▶ [SOURCE DATA]:
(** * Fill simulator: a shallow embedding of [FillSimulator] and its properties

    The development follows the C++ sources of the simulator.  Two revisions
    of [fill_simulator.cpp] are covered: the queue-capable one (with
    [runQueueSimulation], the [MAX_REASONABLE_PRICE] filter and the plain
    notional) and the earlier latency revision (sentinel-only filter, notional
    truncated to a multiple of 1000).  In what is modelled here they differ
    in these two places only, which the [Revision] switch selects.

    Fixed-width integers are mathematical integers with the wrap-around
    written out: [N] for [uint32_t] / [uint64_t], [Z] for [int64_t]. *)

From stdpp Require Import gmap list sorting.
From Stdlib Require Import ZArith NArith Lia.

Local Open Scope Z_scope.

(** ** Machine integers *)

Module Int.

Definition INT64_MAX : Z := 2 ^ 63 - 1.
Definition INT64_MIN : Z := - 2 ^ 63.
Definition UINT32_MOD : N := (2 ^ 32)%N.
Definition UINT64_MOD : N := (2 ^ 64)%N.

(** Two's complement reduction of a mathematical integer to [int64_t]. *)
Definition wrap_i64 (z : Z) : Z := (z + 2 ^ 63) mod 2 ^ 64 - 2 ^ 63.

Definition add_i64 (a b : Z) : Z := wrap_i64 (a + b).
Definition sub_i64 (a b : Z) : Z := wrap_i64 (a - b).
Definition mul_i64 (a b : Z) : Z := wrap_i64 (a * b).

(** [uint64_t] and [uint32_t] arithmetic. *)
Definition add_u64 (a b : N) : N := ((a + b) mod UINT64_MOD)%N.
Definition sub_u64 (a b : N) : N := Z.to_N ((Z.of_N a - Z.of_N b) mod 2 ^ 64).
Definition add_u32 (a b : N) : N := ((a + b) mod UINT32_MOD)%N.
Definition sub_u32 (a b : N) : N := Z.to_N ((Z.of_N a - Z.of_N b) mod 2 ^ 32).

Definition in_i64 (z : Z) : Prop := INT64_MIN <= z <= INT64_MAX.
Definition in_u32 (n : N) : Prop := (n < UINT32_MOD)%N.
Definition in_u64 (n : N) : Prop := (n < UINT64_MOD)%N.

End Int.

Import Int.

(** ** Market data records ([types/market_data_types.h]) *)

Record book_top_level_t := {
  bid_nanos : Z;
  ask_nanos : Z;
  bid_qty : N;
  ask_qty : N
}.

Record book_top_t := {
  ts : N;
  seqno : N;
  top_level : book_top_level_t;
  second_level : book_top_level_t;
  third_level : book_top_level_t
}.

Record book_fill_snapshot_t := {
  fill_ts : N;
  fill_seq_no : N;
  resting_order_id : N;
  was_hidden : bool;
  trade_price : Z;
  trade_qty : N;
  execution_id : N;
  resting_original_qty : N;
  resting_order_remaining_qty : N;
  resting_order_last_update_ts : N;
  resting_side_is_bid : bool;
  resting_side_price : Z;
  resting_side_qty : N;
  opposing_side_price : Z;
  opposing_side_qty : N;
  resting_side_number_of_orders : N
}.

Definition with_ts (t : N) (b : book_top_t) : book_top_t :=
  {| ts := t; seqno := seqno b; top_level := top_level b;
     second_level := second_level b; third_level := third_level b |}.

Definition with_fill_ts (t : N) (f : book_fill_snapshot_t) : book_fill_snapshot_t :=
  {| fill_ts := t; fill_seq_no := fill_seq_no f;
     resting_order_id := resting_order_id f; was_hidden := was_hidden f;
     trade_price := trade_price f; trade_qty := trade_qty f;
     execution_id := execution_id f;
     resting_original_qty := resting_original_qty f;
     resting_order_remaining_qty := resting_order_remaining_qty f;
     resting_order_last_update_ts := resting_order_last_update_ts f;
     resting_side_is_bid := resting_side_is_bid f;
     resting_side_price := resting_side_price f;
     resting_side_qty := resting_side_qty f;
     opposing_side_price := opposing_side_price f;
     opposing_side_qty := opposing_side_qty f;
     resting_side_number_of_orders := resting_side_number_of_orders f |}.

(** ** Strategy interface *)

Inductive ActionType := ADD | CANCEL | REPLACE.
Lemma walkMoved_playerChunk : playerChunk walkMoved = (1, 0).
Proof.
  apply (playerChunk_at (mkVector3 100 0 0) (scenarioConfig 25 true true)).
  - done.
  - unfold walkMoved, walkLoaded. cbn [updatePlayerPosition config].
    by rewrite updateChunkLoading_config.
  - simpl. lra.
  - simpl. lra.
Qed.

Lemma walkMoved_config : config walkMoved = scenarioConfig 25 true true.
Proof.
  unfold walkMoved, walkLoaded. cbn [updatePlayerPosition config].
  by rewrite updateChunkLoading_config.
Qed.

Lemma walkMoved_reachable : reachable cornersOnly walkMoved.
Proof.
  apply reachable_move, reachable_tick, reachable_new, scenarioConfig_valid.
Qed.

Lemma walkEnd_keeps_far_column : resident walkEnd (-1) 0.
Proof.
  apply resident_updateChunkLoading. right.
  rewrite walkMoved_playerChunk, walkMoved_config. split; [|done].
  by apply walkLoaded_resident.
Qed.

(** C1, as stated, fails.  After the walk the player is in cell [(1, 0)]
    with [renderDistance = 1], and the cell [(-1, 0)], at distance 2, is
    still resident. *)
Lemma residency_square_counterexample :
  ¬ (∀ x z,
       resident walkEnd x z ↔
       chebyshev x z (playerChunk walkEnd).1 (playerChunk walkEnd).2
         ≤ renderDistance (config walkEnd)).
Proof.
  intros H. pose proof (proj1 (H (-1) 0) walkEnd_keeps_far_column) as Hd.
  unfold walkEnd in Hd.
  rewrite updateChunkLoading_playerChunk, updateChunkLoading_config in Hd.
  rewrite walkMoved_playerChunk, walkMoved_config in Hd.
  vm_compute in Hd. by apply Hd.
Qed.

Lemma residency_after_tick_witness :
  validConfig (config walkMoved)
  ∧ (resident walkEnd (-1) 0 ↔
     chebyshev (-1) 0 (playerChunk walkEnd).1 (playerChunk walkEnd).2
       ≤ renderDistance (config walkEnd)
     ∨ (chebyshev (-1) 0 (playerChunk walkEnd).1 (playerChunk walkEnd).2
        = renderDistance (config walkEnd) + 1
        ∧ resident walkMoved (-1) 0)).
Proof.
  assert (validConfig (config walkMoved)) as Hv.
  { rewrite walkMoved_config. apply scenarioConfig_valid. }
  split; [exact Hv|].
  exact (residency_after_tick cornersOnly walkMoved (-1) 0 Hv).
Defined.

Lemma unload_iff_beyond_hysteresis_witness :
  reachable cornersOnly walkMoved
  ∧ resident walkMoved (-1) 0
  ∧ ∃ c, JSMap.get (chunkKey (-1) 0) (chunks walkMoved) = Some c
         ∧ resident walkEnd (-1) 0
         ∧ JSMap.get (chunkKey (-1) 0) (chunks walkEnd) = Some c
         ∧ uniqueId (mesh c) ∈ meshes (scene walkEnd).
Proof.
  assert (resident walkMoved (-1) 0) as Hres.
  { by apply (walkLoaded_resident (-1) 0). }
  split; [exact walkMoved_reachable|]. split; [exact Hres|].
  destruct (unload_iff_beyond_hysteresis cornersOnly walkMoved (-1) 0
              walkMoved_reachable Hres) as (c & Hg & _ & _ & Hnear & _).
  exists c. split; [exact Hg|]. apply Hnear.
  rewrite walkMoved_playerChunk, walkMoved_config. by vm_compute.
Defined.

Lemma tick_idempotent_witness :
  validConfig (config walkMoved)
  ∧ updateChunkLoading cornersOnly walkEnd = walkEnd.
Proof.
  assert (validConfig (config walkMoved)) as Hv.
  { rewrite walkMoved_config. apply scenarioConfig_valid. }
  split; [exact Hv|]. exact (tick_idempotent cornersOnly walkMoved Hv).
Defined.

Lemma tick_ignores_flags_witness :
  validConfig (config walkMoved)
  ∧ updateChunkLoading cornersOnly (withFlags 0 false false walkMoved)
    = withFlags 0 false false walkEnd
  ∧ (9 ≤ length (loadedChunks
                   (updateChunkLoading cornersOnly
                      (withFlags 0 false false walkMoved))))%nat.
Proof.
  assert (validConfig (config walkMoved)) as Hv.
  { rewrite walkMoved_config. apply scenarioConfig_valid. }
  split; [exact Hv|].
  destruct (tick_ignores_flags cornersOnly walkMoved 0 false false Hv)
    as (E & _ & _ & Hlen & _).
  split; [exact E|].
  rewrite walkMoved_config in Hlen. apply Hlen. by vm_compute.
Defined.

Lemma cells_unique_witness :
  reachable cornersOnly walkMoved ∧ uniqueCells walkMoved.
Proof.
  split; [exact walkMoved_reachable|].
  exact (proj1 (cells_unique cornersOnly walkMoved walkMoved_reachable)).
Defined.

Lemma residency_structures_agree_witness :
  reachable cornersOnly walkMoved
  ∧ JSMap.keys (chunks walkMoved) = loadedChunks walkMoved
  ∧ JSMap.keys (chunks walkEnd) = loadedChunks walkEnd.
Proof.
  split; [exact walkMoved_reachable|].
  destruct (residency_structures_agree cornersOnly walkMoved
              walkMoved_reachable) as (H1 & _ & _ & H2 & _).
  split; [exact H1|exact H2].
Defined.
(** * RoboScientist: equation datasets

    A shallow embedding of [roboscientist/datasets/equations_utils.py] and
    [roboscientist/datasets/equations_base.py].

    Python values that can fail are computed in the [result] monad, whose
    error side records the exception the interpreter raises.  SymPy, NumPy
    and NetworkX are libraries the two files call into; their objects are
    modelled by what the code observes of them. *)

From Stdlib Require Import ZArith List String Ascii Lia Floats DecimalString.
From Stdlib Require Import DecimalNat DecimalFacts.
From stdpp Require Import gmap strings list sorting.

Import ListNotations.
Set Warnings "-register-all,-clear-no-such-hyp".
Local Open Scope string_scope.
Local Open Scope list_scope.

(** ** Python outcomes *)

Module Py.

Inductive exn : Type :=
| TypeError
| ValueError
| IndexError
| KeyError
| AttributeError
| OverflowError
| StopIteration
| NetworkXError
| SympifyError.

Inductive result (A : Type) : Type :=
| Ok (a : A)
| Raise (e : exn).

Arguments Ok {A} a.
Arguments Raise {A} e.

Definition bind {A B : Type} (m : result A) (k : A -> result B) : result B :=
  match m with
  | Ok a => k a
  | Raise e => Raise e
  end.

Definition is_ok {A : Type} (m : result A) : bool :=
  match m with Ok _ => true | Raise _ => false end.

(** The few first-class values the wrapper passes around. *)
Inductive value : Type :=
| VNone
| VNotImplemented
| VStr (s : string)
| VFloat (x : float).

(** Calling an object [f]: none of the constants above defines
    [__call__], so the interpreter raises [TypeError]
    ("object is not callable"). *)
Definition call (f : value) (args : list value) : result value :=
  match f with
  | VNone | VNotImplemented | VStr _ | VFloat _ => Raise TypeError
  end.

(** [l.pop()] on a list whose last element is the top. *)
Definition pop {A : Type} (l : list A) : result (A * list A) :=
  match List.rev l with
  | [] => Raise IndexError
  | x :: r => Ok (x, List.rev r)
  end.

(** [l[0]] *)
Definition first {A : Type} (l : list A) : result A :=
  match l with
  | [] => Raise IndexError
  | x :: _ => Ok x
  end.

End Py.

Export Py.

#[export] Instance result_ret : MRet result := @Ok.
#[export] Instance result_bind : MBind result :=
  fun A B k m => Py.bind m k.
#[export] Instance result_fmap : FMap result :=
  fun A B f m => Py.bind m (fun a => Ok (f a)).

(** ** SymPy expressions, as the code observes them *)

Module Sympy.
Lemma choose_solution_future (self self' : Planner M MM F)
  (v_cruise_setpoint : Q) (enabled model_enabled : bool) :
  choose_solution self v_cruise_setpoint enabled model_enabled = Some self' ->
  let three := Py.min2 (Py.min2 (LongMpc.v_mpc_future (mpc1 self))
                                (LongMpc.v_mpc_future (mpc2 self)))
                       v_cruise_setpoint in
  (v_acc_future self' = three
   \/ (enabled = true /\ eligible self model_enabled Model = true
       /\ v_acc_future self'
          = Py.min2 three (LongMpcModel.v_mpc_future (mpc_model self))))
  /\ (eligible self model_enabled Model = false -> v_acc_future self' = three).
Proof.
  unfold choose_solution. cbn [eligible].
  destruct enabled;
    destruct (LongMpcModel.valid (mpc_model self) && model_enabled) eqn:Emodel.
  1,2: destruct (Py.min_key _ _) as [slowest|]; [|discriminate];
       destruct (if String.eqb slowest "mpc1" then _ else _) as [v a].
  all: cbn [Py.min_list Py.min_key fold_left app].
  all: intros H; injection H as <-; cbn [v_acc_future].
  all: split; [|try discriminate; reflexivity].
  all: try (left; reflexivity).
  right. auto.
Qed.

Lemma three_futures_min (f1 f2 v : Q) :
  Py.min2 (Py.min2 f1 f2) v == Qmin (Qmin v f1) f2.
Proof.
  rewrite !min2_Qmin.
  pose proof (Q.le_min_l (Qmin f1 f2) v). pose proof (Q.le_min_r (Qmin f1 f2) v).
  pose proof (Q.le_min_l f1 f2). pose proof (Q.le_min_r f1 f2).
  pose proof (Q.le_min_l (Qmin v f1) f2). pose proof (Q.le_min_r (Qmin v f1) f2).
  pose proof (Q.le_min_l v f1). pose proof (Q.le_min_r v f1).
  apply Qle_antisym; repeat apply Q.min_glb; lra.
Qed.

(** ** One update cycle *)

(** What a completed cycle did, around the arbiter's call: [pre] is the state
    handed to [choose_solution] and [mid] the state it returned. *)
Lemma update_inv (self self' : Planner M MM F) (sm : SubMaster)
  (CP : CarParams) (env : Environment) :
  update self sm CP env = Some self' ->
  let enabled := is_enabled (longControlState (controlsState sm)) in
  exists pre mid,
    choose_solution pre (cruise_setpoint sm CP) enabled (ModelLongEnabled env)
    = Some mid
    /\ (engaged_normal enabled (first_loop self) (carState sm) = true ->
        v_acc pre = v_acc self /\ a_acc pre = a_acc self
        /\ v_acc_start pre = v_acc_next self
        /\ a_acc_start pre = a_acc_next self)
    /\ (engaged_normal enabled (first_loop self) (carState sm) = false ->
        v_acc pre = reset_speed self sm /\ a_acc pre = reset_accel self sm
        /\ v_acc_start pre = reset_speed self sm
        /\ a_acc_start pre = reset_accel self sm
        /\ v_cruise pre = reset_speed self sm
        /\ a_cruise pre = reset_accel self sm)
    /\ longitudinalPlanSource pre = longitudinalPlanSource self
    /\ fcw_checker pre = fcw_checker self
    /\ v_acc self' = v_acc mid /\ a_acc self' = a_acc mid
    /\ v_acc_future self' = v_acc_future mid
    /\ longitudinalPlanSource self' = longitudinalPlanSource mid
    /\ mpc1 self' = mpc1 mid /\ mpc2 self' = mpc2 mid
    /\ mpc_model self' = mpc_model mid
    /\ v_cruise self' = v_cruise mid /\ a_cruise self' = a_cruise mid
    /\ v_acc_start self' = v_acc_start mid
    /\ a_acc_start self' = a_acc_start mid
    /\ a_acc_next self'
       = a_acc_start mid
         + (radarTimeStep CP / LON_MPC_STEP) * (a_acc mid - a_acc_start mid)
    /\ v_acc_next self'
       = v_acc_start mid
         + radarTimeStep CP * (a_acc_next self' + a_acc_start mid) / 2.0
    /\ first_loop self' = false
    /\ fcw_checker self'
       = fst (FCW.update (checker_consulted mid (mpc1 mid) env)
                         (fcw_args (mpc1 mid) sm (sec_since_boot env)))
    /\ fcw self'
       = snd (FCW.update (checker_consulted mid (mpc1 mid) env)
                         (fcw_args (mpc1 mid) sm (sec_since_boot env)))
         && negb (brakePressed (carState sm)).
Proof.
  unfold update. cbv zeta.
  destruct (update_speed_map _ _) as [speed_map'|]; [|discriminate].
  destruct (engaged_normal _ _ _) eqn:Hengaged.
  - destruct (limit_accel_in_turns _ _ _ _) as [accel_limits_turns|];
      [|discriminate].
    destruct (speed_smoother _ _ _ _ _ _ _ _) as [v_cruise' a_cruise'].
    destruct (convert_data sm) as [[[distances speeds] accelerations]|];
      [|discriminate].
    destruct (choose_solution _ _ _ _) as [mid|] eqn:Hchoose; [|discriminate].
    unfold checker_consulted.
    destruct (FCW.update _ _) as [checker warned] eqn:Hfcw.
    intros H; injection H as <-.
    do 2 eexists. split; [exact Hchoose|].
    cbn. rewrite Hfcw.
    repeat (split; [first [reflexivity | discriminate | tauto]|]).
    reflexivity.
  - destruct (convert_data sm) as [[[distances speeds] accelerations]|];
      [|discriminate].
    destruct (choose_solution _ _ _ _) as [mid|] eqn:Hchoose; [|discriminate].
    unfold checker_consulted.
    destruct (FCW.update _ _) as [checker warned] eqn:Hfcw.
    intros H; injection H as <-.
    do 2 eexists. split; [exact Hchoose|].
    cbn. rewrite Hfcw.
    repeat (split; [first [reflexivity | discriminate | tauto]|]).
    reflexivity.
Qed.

▶ [WHAT THIS TASK INVOLVES]: In the records above, find each line that holds the word "speeds"; copy all such lines.

▶ [WRITTEN SOLUTION]:
    destruct (convert_data sm) as [[[distances speeds] accelerations]|];
  - destruct (convert_data sm) as [[[distances speeds] accelerations]|];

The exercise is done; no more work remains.